3D knee kinematics variability pre-operation versus post-operation in adolescence with Anterior Cruciate Ligament injury using functional principle component analysis

Leila Ayoubian, A. Fuentes, J. A. De Guise, G. Grimard, N. Mezghani


Background: Anterior cruciate ligament (ACL) injuries in adolescents have increased in the past decade. The goal of ACL reconstructive surgery is to restore knee stability, however apart from subjective manual testing, there is no objective method to assess the impact of the treatment on knee stability. In clinical biomechanics, decreased variability in three dimensional (3D) kinematic angles can be associated with increased stability of the joint in performing a movement.
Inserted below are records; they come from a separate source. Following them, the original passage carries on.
Definition is_transactions_only_connection (c : connection) : bool := bool_decide (connection_type c = transactions_only).
Definition is_blocks_only_connection (c : connection) : bool := bool_decide (connection_type c = blocks_only).
Definition connected (c : connection) : bool := socket_open c && negb (connecting c).
Definition current (c : connection) : bool := connected c && negb (syncing c).

(** A new connection *)
Definition new_connection (id : Z) (addr : string) : connection :=
  MkConnection id addr both false true false 0 0 0 no_reason None no_handshake no_handshake null_id 0 0 "connecting client" None.

(** ** The state of the plugin *)

Record peer_block_state := MkPeerBlock { pb_id : digest; pb_block_num : Z; pb_connection_id : Z; pb_have_block : bool }.

Record node_transaction_state := MkTxn { nts_id : Z; expires : Z; nts_block_num : Z; nts_connection_id : Z }.

Inductive stages := lib_catchup | head_catchup | in_sync.

#[global] Instance stages_eq_dec : EqDecision stages.
Proof. solve_decision. Defined.

(** What [get_chain_info] returns *)
Record chain_infos := MkChain {
  chain_lib_num : Z;
  chain_head_blk_num : Z;
  chain_fork_head_blk_num : Z;
  chain_lib_id : digest;
  chain_head_blk_id : digest;
  chain_fork_head_blk_id : digest }.

Record sync_manager := MkSync {
  sync_known_lib_num : Z;
  sync_last_requested_num : Z;
  sync_next_expected_num : Z;
  sync_req_span : Z;
  sync_source : option Z;
  sync_state : stages }.

Definition with_sync_known_lib_num (x : Z) (m : sync_manager) : sync_manager :=
  MkSync x (sync_last_requested_num m) (sync_next_expected_num m) (sync_req_span m) (sync_source m) (sync_state m).

Definition with_sync_last_requested_num (x : Z) (m : sync_manager) : sync_manager :=
  MkSync (sync_known_lib_num m) x (sync_next_expected_num m) (sync_req_span m) (sync_source m) (sync_state m).

Definition with_sync_next_expected_num (x : Z) (m : sync_manager) : sync_manager :=
  MkSync (sync_known_lib_num m) (sync_last_requested_num m) x (sync_req_span m) (sync_source m) (sync_state m).

Definition with_sync_source (x : option Z) (m : sync_manager) : sync_manager :=
  MkSync (sync_known_lib_num m) (sync_last_requested_num m) (sync_next_expected_num m) (sync_req_span m) x (sync_state m).

Definition with_sync_state (x : stages) (m : sync_manager) : sync_manager :=
  MkSync (sync_known_lib_num m) (sync_last_requested_num m) (sync_next_expected_num m) (sync_req_span m) (sync_source m) x.

Record net := MkNet {
  sync_master : sync_manager;
  objects : gmap Z connection;
  connections : list Z;
  chain_info : chain_infos;
  blk_state : list peer_block_state;
  local_txns : list node_transaction_state;
  out : list output }.

Definition with_sync_master (x : sync_manager) (n : net) : net :=
  MkNet x (objects n) (connections n) (chain_info n) (blk_state n) (local_txns n) (out n).

Definition with_objects (x : gmap Z connection) (n : net) : net :=
  MkNet (sync_master n) x (connections n) (chain_info n) (blk_state n) (local_txns n) (out n).

Definition with_connections (x : list Z) (n : net) : net :=
  MkNet (sync_master n) (objects n) x (chain_info n) (blk_state n) (local_txns n) (out n).

Definition with_chain_info (x : chain_infos) (n : net) : net :=
  MkNet (sync_master n) (objects n) (connections n) x (blk_state n) (local_txns n) (out n).

Definition with_blk_state (x : list peer_block_state) (n : net) : net :=
  MkNet (sync_master n) (objects n) (connections n) (chain_info n) x (local_txns n) (out n).

Definition with_local_txns (x : list node_transaction_state) (n : net) : net :=
  MkNet (sync_master n) (objects n) (connections n) (chain_info n) (blk_state n) x (out n).

Definition with_out (x : list output) (n : net) : net :=
  MkNet (sync_master n) (objects n) (connections n) (chain_info n) (blk_state n) (local_txns n) x.

(** A shared object; one that was never made counts as closed. *)
Definition get (n : net) (c : Z) : connection := default (new_connection c "") (objects n !! c).
Definition modify (c : Z) (f : connection → connection) (n : net) : net := with_objects (<[c := f (get n c)]> (objects n)) n.
Definition emit (o : output) (n : net) : net := with_out (out n ++ [o]) n.
Definition sync (f : sync_manager → sync_manager) (n : net) : net := with_sync_master (f (sync_master n)) n.
Definition enqueue (c : Z) (m : message) (n : net) : net := emit (Send c m) n.
Definition send_handshake (c : Z) (force : bool) (n : net) : net := emit (PostHandshake c force) n.
(* ===== verification/Snapshot.v ===== *)
(** * Snapshots

    Models [snapshot.hpp] and [snapshot.cpp]: the sections and rows of a snapshot, its binary
    form on a stream with the positions that are filled in later, its form as a variant, and
    the writer that only hashes the rows.  What these promise to the code that saves and
    restores a chain is the class [SnapshotFormat]; [ChainSnapshot.v] is that code. *)

From S2P Require Import Prelude.
From S2P Require Import Exceptions.
From S2P Require Import AbiSerializer.

From stdpp Require Import strings.

Local Open Scope Z_scope.

Module Snapshot.
Import AbiSerializer (FcVariant, of_array, get_array, of_string, get_string, of_object, get_object, empty_object,
  object_set, object_get, get_of_array, get_of_string, get_of_object, object_get_set).

Definition current_snapshot_version : Z := 1.
Definition magic_number : Z := 0x30510550.

(** ** Rows

    The type that is read is the one the reader asks for: [kind] is the type of a row. *)
Class SnapshotRows (R K : Type) := { kind : R → K }.

(** [fc::raw::pack] and [fc::raw::unpack]; unpacking returns what is left of the stream. *)
Class PackedRows (R K : Type) `{SnapshotRows R K} := {
  pack : R → list Z;
  unpack : K → list Z → result exn (R * list Z);
  unpack_pack r rest : unpack (kind r) (pack r ++ rest) = Ok (r, rest) }.

(** A section has a name and rows. *)
Notation section R := (string * list R)%type.

(** ** Streams *)

Definition le (n : Z) (v : Z) : list Z := Z_to_little_endian n 8 v.
Definition le_value (l : list Z) : Z := little_endian_to_Z 8 l.
Definition size {A} (l : list A) : Z := Z.of_nat (length l).
Definition bytes_of (s : string) : list Z := (λ a, Z.of_N (Ascii.N_of_ascii a)) <$> String.list_ascii_of_string s.

(** An output stream: its bytes and the position where the next are written, over what is
    there *)
Record ostream := MkOut { out_bytes : list Z; tellp : Z }.

Definition put (bs : list Z) (o : ostream) : ostream :=
  let p := Z.to_nat (tellp o) in
  MkOut (take p (out_bytes o ++ replicate (p - length (out_bytes o)) 0) ++ bs ++ drop (p + length bs) (out_bytes o))
    (tellp o + size bs).
Definition seekp (p : Z) (o : ostream) : ostream := MkOut (out_bytes o) p.

(** An input stream; [failed] is its [failbit], with which every operation does nothing. *)
Record istream := MkIn { in_bytes : list Z; in_pos : Z; failed : bool }.

Definition fail (i : istream) : istream := MkIn (in_bytes i) (in_pos i) true.
Definition tellg (i : istream) : Z := if failed i then -1 else in_pos i.
Definition seekg (p : Z) (i : istream) : istream :=
  if failed i then i else if p <? 0 then fail i else MkIn (in_bytes i) p false.

(** Reading an integer of [n] bytes into a variable that holds 0: when there are fewer they
    are its low bytes, and the stream fails. *)
Definition read (n : Z) (i : istream) : Z * istream :=
  if failed i then (0, i)
  else
    let bs := take (Z.to_nat n) (drop (Z.to_nat (in_pos i)) (in_bytes i)) in
    (le_value bs, if size bs =? n then MkIn (in_bytes i) (in_pos i + n) false else fail i).

(** [get]: a byte, or -1 at the end *)
Definition get (i : istream) : Z * istream :=
  if failed i then (-1, i)
  else match in_bytes i !! Z.to_nat (in_pos i) with
       | Some b => (b, MkIn (in_bytes i) (in_pos i + 1) false)
       | None => (-1, fail i)
       end.

(** ** The binary writer *)

Record ostream_snapshot_writer := MkOsw { osw_snapshot : ostream; osw_header_pos : Z; section_pos : Z; row_count : Z }.

Definition new_ostream_writer (o : ostream) : ostream_snapshot_writer :=
  MkOsw (put (le 4 current_snapshot_version) (put (le 4 magic_number) o)) (tellp o) (-1) 0.

Definition write_start_section (section_name : string) (w : ostream_snapshot_writer) : result exn ostream_snapshot_writer :=
  _ ← assert_that (section_pos w =? -1) snapshot_exception;
  let placeholder := le 8 UINT64_MAX in
  Ok (MkOsw (put [0] (put (bytes_of section_name) (put placeholder (put placeholder (osw_snapshot w)))))
        (osw_header_pos w) (tellp (osw_snapshot w)) 0).

(** The packing of a row writes bytes and may throw on the way. *)
Definition write_row (written : list Z) (error : option exn) (w : ostream_snapshot_writer) :
    ostream_snapshot_writer * option exn :=
  let restore := tellp (osw_snapshot w) in
  let o := put written (osw_snapshot w) in
  match error with
  | Some e => (MkOsw (seekp restore o) (osw_header_pos w) (section_pos w) (row_count w), Some e)
  | None => (MkOsw o (osw_header_pos w) (section_pos w) (u64 (row_count w + 1)), None)
  end.

Definition write_end_section (w : ostream_snapshot_writer) : ostream_snapshot_writer :=
  let restore := tellp (osw_snapshot w) in
  let section_size := u64 (restore - section_pos w - 8) in
  let o := seekp (section_pos w) (osw_snapshot w) in
  let o := put (le 8 (row_count w)) (put (le 8 section_size) o) in
  MkOsw (seekp restore o) (osw_header_pos w) (-1) 0.

Definition finalize (w : ostream_snapshot_writer) : ostream_snapshot_writer :=
  MkOsw (put (le 8 UINT64_MAX) (osw_snapshot w)) (osw_header_pos w) (section_pos w) (row_count w).

(** ** The binary reader *)

Record istream_snapshot_reader := MkIsr { isr_snapshot : istream; header_pos : Z; num_rows : Z; cur_row : Z }.

Definition new_istream_reader (i : istream) : istream_snapshot_reader := MkIsr i (tellg i) 0 0.

(** In [validate] the stream throws when it fails; [None] when the loop does not end.  The
    position of the stream is restored. *)
Definition read_or_throw (n : Z) (i : istream) : result exn (Z * istream) :=
  let '(v, i) := read n i in if failed i then Throw std_exception else Ok (v, i).
Definition seek_or_throw (p : Z) (i : istream) : result exn istream :=
  let i := seekg p i in if failed i then Throw std_exception else Ok i.

Definition validate_section (i : istream) : result exn (bool * istream) :=
  '(section_size, i) ← read_or_throw 8 i;
  if section_size =? UINT64_MAX then Ok (false, i)
  else i ← seek_or_throw (tellg i + s64 section_size) i; Ok (true, i).

Fixpoint validate_sections (fuel : nat) (i : istream) : option (result exn unit) :=
  match fuel with
  | O => None
  | S fuel =>
      match validate_section i with
      | Throw e => Some (Throw e)
      | Ok (false, _) => Some (Ok tt)
      | Ok (true, i) => validate_sections fuel i
      end
  end.

(** The exceptions of the stream are turned into [snapshot_exception]. *)
Definition io_exception {A} (r : result exn A) : result exn A :=
  match r with Throw std_exception => Throw snapshot_exception | _ => r end.

Definition validate (fuel : nat) (r : istream_snapshot_reader) : option (result exn unit) :=
  match ('(totem, i) ← read_or_throw 4 (isr_snapshot r);
         _ ← assert_that (totem =? magic_number) snapshot_exception;
         '(version, i) ← read_or_throw 4 i;
         _ ← assert_that (version =? current_snapshot_version) snapshot_exception;
         Ok i) with
  | Throw e => Some (io_exception (Throw e))
  | Ok i => io_exception <$> validate_sections fuel i
  end.

(** The comparison of a name with the next bytes, which stops at the first that differs; a
    [char] is signed. *)
Definition char (b : Z) : Z := if b <? 128 then b else b - 256.

Fixpoint match_name (name : list Z) (i : istream) : bool * istream :=
  match name with
  | [] => (true, i)
  | c :: name =>
      let '(g, i) := get i in
      if negb (g =? char c) then (false, i) else match_name name i
  end.

(** [match && snapshot.get() == 0]: the name and the zero after it *)
Definition named (name : list Z) (i : istream) : bool * istream :=
  let '(m, i) := match_name name i in
  if m then let '(c, i) := get i in (c =? 0, i) else (false, i).

(** The loop of [has_section] and of [set_section]: the number of rows of the first section
    with the name, with the stream after it; [None] when the loop does not end *)
Fixpoint find_section (fuel : nat) (name : list Z) (next_section_pos : Z) (i : istream) : option (option Z * istream) :=
  match fuel with
  | O => None
  | S fuel =>
      let i := seekg next_section_pos i in
      let '(section_size, i) := read 8 i in
      if section_size =? UINT64_MAX then Some (None, i)
      else
        let next_section_pos := tellg i + s64 section_size in
        let '(row_count, i) := read 8 i in
        let '(m, i) := named name i in
        if m then Some (Some row_count, i) else find_section fuel name next_section_pos i
  end.
Inductive row_type :=
  | chain_snapshot_header | block_header_state_t | block_header_state_v2_t | genesis_state_t
  | global_property_t | global_property_v2_t | protocol_state_t | object_t (i : plain_index)
  | table_id_t | unsigned_int_t | contract_row_t (k : ContractTables.object_kind) | permission_t | permission_link_t.

Definition type_of (r : snapshot_row) : row_type :=
  match r with
  | HeaderRow _ => chain_snapshot_header
  | BlockStateRow _ => block_header_state_t
  | LegacyBlockStateRow _ => block_header_state_v2_t
  | GenesisRow _ => genesis_state_t
  | GlobalPropertyRow _ => global_property_t
  | LegacyGlobalPropertyRow _ => global_property_v2_t
  | ProtocolStateRow _ => protocol_state_t
  | ObjectRow i _ => object_t i
  | TableIdRow _ => table_id_t
  | SizeRow _ => unsigned_int_t
  | DataRow r => contract_row_t (ContractTables.data_kind (d_data r))
  | PermissionRow _ => permission_t
  | LinkRow _ => permission_link_t
  end.
End rows.
#[global] Arguments snapshot_row : clear implicits.

(** ** Contract tables *)
Section contract_tables.
Import ContractTables (object_kind, key_value_object, index64_object, index128_object, index256_object, index_double_object,
  index_long_double_object, row, MkRow, t_id, primary_key, payer, data, row_kind, data_kind, table_id_object, code, scope, table).
Context {key signature Obj genesis : Type}.
Notation row_t := (snapshot_row key signature Obj genesis).
Notation type := row_type.
(* ===== verification/Startup.v ===== *)
(** * Starting the controller

    Models how [controller.cpp] starts a node: from a snapshot, from a genesis state, or from
    the state that a previous run left ([startup], [init]), with the replay of the blocks of
    the log and of the reversible blocks ([replay], [replay_push_block]).  The state of the
    controller and what applies blocks are those of [ForkSwitch].  The contents of the
    database are abstract; the class [StateTables] is what [init] reads and writes of them.
    The manager of protocol features, signals and the cache of web assembly are left out. *)

From S2P Require Import Prelude.
From S2P Require Import Exceptions.
From S2P Require Import Timestamp.
From S2P Require Import Merkle.
From S2P Require Import Authority.
From S2P Require Import BlockHeader.
From S2P Require Import BlockHeaderState.
From S2P Require Import ForkDatabase.
From S2P Require Import ForkSwitch.
From S2P Require Import ForkFile.

Local Open Scope Z_scope.

Module Startup.
Import ProducerSchedule BlockHeader BlockHeaderState ForkDatabase ForkSwitch.

(** [chainbase::database::set_revision], which throws when there are undo sessions *)
Class RevisionDatabase (D S : Type) `{UndoDatabase D S} := {
  set_revision : Z → D → D;
  set_revision_contents n d : contents (set_revision n d) = contents d;
  set_revision_undo n d : undo_states (set_revision n d) = undo_states d;
  set_revision_revision n d : revision (set_revision n d) = n }.

(** The version in the [database_header_object], the chain in the [global_property_object],
    and [initialize_database] *)
Class StateTables (S : Type) := {
  header_version : S → option Z;
  set_header_version : Z → S → S;
  state_chain_id : S → digest;
  initialize_database : S → S }.

(** [database_header_object] *)
Definition current_version : Z := 2.
Definition minimum_version : Z := 2.
Definition validate_version (version : Z) : result exn unit :=
  assert_that (Z.max minimum_version (Z.min version current_version) =? version) bad_database_version_exception.

(** ** The genesis block *)

(** The parts of [genesis_state] that make up the first block *)
Record genesis_state (key : Type) := MkGenesis {
  initial_timestamp : Z;
  initial_producer_list : list (producer_key key);
  compute_chain_id : digest }.
Arguments MkGenesis {key}. Arguments initial_timestamp {key}.
Arguments initial_producer_list {key}. Arguments compute_chain_id {key}.

Section genesis.
Context {key signature : Type}.
Context (digest_of : block_header key → digest) (endian_reverse_u32 : Z → Z).
Context (hash_schedule : producer_schedule_type key → digest) (no_signature : signature).

(** The first lines of [initialize_blockchain_state]; the producers are those of the
    configuration, [conf.genesis]. *)
Definition genesis_head (conf_genesis genesis : genesis_state key) : block_header_state key signature :=
  let initial_schedule := MkLegacySchedule 0 (initial_producer_list conf_genesis) in
  let header := MkHeader (Timestamp.set_time_point (initial_timestamp genesis)) 0 1 Merkle.zero_digest Merkle.zero_digest
    (compute_chain_id genesis) 0 None [] in
  MkBhs (MkCommon (BlockHeader.block_num endian_reverse_u32 header) 0 0 (upgrade initial_schedule)
           Merkle.empty_merkle ∅ ∅ (MkBsa 0 []) [])
    (BlockHeader.id digest_of endian_reverse_u32 header) (MkSigned header no_signature)
    (MkScheduleInfo 0 (hash_schedule initial_schedule) (upgrade initial_schedule)) ∅ [] [].
End genesis.

Section startup.
Context {key signature D S : Type} `{PublicKey key} `{RevisionDatabase D S, !StateTables S}.

Notation bhs := (block_header_state key signature).
Notation controller := (controller (key:=key) (signature:=signature) (D:=D)).
Notation M := (M (key:=key) (signature:=signature) (D:=D)).

(** As in [ForkSwitch]; [abandoned] is what a failed execution leaves in the database when
    no session undoes it. *)
Context (execute : S → bhs → bhs → block_status → result exn S).
Context (abandoned : S → bhs → bhs → S).
Context (read_mode : db_read_mode).
(** [conf.disable_replay_opts], and the identifier of the chain the node is configured for *)
Context (disable_replay_opts : bool) (chain_id : digest).
(** The constructor of [block_state]: the state of the block of a given state on another
    head *)
Context (block_state_of : bhs → bhs → result exn bhs).
(** [validate_db_available_size] and [validate_reversible_available_size], and whether the
    node is asked to stop *)
Context (validate_available_size : controller → result exn unit) (shutdown : controller → bool).

Definition set_replay_head_time (t : option Z) (c : controller) : controller :=
  MkController (db c) (reversible_blocks c) (blog c) (first_block_num c) (pending c) (chain_head c) (fork_db c) t.
Definition set_log (l : list bhs) (first : Z) (c : controller) : controller :=
  MkController (db c) (reversible_blocks c) l first (pending c) (chain_head c) (fork_db c) (replay_head_time c).

Definition revise (n : Z) : M unit :=
  u ← read (λ c, undo_states (db c));
  _ ← ensure (match u with [] => true | _ => false end) std_exception;
  update (λ c, set_db (set_revision n (db c)) c).

(** ** Replaying blocks *)

(** [skip_db_sessions( block_status::irreversible )]; no transaction is being checked. *)
Definition skip_db_sessions : bool := negb disable_replay_opts.

(** [apply_block] with the status [irreversible].  Without a session a failed block is not
    undone; [commit_block] only ends the pending block, since [replay_head_time] is set. *)
Definition apply_irreversible (b : bhs) : M unit :=
  if skip_db_sessions then
    p ← read pending;
    _ ← ensure (bool_decide (p = None)) block_validate_exception;
    c ← ask;
    match execute (contents (db c)) (chain_head c) b irreversible with
    | Ok x => update (set_db (modify x (db c)))
    | Throw e =>
        _ ← update (set_db (modify (abandoned (contents (db c)) (chain_head c) b) (db c)));
        throw e
    end
  else apply_block execute read_mode b irreversible.

Definition replay_push_block (b : bhs) (s : block_status) : M unit :=
  c ← ask;
  _ ← lift (validate_available_size c);
  _ ← ensure (bool_decide (pending c = None)) block_validate_exception;
  _ ← ensure (match s with irreversible | validated_block => true | _ => false end) block_validate_exception;
  bsp ← lift (block_state_of (chain_head c) b);
  match s with
  | irreversible =>
      _ ← apply_irreversible bsp;
      _ ← update (set_chain_head bsp);
      if skip_db_sessions then mret tt else update (λ c, set_db (commit (num bsp) (db c)) c)
  | _ =>
      _ ← on_fork (λ fork, Some (add fork (MkBlock bsp false) true));
      _ ← ensure (bool_decide (read_mode ≠ IRREVERSIBLE)) block_validate_exception;
      maybe_switch_forks execute read_mode bsp s
  end.

(** [blog.read_block_by_num] *)
Definition read_block_by_num (n : Z) : M (option bhs) :=
  b ← read (λ c, if first_block_num c <=? n then blog c !! Z.to_nat (n - first_block_num c) else None);
  match b with
  | None => mret None
  | Some b => _ ← ensure (num b =? n) reversible_blocks_exception; mret (Some b)
  end.

(** The loop over the log: it ends after the last block, or when the node is asked to stop
    at a multiple of 500 blocks. *)
Fixpoint replay_log (fuel : nat) : M unit :=
  match fuel with
  | O => undefined
  | Datatypes.S fuel =>
      h ← read chain_head;
      next ← read_block_by_num (u32 (num h + 1));
      match next with
      | None => mret tt
      | Some b =>
          _ ← replay_push_block b irreversible;
          stop ← read (λ c, (num b mod 500 =? 0) && shutdown c);
          if (stop : bool) then mret tt else replay_log fuel
      end
  end.

(** The root of the fork database becomes the last irreversible block. *)
Definition advance_fork_root : M unit :=
  c ← ask;
  match pending_head (fork_db c), root (fork_db c) with
  | Some (Some ph), Some r =>
      let head := chain_head c in
      if (num ph <? num head) || (num head <? num r) then update (set_fork_db (reset head))
      else if num head =? num r then mret tt
      else
        match search_on_branch (fork_db c) (bhs_id ph) (num head) with
        | None => undefined
        | Some None => throw fork_database_exception
        | Some (Some new_root) => _ ← fork_mark_valid new_root; fork_advance_root (bhs_id new_root)
        end
  | _, _ => undefined
  end.

(** The loop over the reversible blocks *)
Fixpoint replay_reversible (fuel : nat) : M unit :=
  match fuel with
  | O => undefined
  | Datatypes.S fuel =>
      obj ← read (λ c, reversible_blocks c !! u32 (num (chain_head c) + 1));
      match obj with
      | None => mret tt
      | Some b => _ ← replay_push_block b validated_block; replay_reversible fuel
      end
  end.

(** The blocks of the log; a full database stops the replay with the exception that is
    returned. *)
Definition replay_irreversible : M (option exn) :=
  n ← read (λ c, length (blog c));
  except ← catch (_ ← replay_log (Datatypes.S n); mret None)
    (λ e, if is_a e database_guard_exception then mret (Some e) else throw e);
  _ ← advance_fork_root;
  _ ← (if skip_db_sessions then h ← read chain_head; revise (num h) else mret tt);
  mret except.

Definition replay : M unit :=
  c ← ask;
  match last (blog c) with
  | None => undefined
  | Some blog_head =>
      _ ← update (set_replay_head_time (Some (Timestamp.to_time_point (timestamp (header (bhs_header blog_head))))));
      let start_block_num := u32 (num (chain_head c) + 1) in
      except ← (if start_block_num <=? num blog_head then replay_irreversible else mret None);
      c ← ask;
      _ ← (if bool_decide (except = None) && negb (shutdown c)
           then replay_reversible (Datatypes.S (size (reversible_blocks c))) else mret tt);
      _ ← update (set_replay_head_time None);
      match except with Some e => throw e | None => mret tt end
  end.

(** ** Initialization *)

(** [blog.reset( chain_id, first_block_num )] *)
Definition reset_log (first : Z) : M unit :=
  _ ← ensure (1 <? first) block_log_exception;
  update (set_log [] first).

(** [validate_db_version], the check of the chain, and the upgrade of the version *)
Definition validate_state : M unit :=
  c ← ask;
  match header_version (contents (db c)) with
  | None => throw bad_database_version_exception
  | Some v =>
      _ ← lift (validate_version v);
      _ ← ensure (bool_decide (state_chain_id (contents (db c)) = chain_id)) chain_id_type_exception;
      if v =? current_version then mret tt
      else update (λ c, set_db (modify (set_header_version current_version (contents (db c))) (db c)) c)
  end.

(** Pending changes are undone.  [undo] without a session changes nothing, so that the loop
    does not end when the sessions do not suffice. *)
Fixpoint undo_to (fuel : nat) (n : Z) : M unit :=
  ahead ← read (λ c, n <? revision (db c));
  if (ahead : bool) then
    match fuel with
    | O => undefined
    | Datatypes.S fuel => _ ← update (λ c, set_db (undo (db c)) c); undo_to fuel n
    end
  else mret tt.

(** The numbers of the first and the last reversible block *)
Definition first_number (m : gmap Z bhs) : option Z :=
  foldr (λ k acc, Some (from_option (Z.min k) k acc)) None (map_to_list m).*1.
Definition last_number (m : gmap Z bhs) : option Z :=
  foldr (λ k acc, Some (from_option (Z.max k) k acc)) None (map_to_list m).*1.

(** The checks of the reversible blocks against the best block of the fork database *)
Definition check_pending_head (lib_num last_block_num : Z) : M unit :=
  c ← ask;
  match pending_head (fork_db c) with
  | Some (Some ph) =>
      match last_number (reversible_blocks c) with
      | None => mret tt
      | Some l =>
          if (lib_num <? num ph) && (num ph <=? last_block_num) then
            match reversible_blocks c !! num ph with
            | None => throw reversible_blocks_exception
            | Some b => ensure (bool_decide (bhs_id b = bhs_id ph)) reversible_blocks_exception
            end
          else if last_block_num <? num ph then
            match search_on_branch (fork_db c) (bhs_id ph) last_block_num, reversible_blocks c !! l with
            | Some (Some b), Some rb => ensure (bool_decide (bhs_id rb = bhs_id b)) reversible_blocks_exception
            | Some None, _ => throw fc_assert_exception
            | _, _ => undefined
            end
          else mret tt
      end
  | _ => undefined
  end.

(** The reversible blocks are cleaned up; the number of the last block that is stored is
    returned. *)
Definition prepare_reversible (lib_num : Z) : M Z :=
  if decide (read_mode = IRREVERSIBLE) then _ ← update (set_reversible ∅); mret lib_num
  else
    _ ← trim_reversible lib_num;
    first ← read (λ c, first_number (reversible_blocks c));
    _ ← ensure (match first with None => true | Some n => n =? u32 (lib_num + 1) end) reversible_blocks_exception;
    last_block_num ← read (λ c, default lib_num (last_number (reversible_blocks c)));
    h ← read chain_head;
    _ ← ensure (num h <=? last_block_num) reversible_blocks_exception;
    _ ← check_pending_head lib_num last_block_num;
    mret last_block_num.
Typically, the study of variability of 3D knee kinematics proceeds by reducing what are intrinsically functional responses to a single discrete measurement (e.g. peak flexion angle). As a result, many potentially informative data is ignored.

Aim: Prospective gait variability analysis pre- and 6 months post- ACL reconstructive surgery in adolescence patients using Principle Component Analysis (FPCA).  

Method: FPCA is a multivariate statistical data analysis technique that focuses on treating an entire dataset as functions. Twenty eight ACL adolescent patients pre- and post-operation walked on a treadmill and the 3D knee kinematics were collected (flexion/extension, abduction/adduction and internal/external rotation angles). Functional Principle Component (FPCs) scores of the angle data were extracted to compare variability in gait. Repeated measures of ANOVA and box plots on FPC scores provided evidence of significant difference with decreased variability post-operation for both within-group and within-patients studies.


Variability in the 3D knee kinematics have been significantly reduced six months post- versus pre-operation. The proposed functional objective assessment method suggests that ACL reconstructive surgery increases joint stability during walking in adolescents.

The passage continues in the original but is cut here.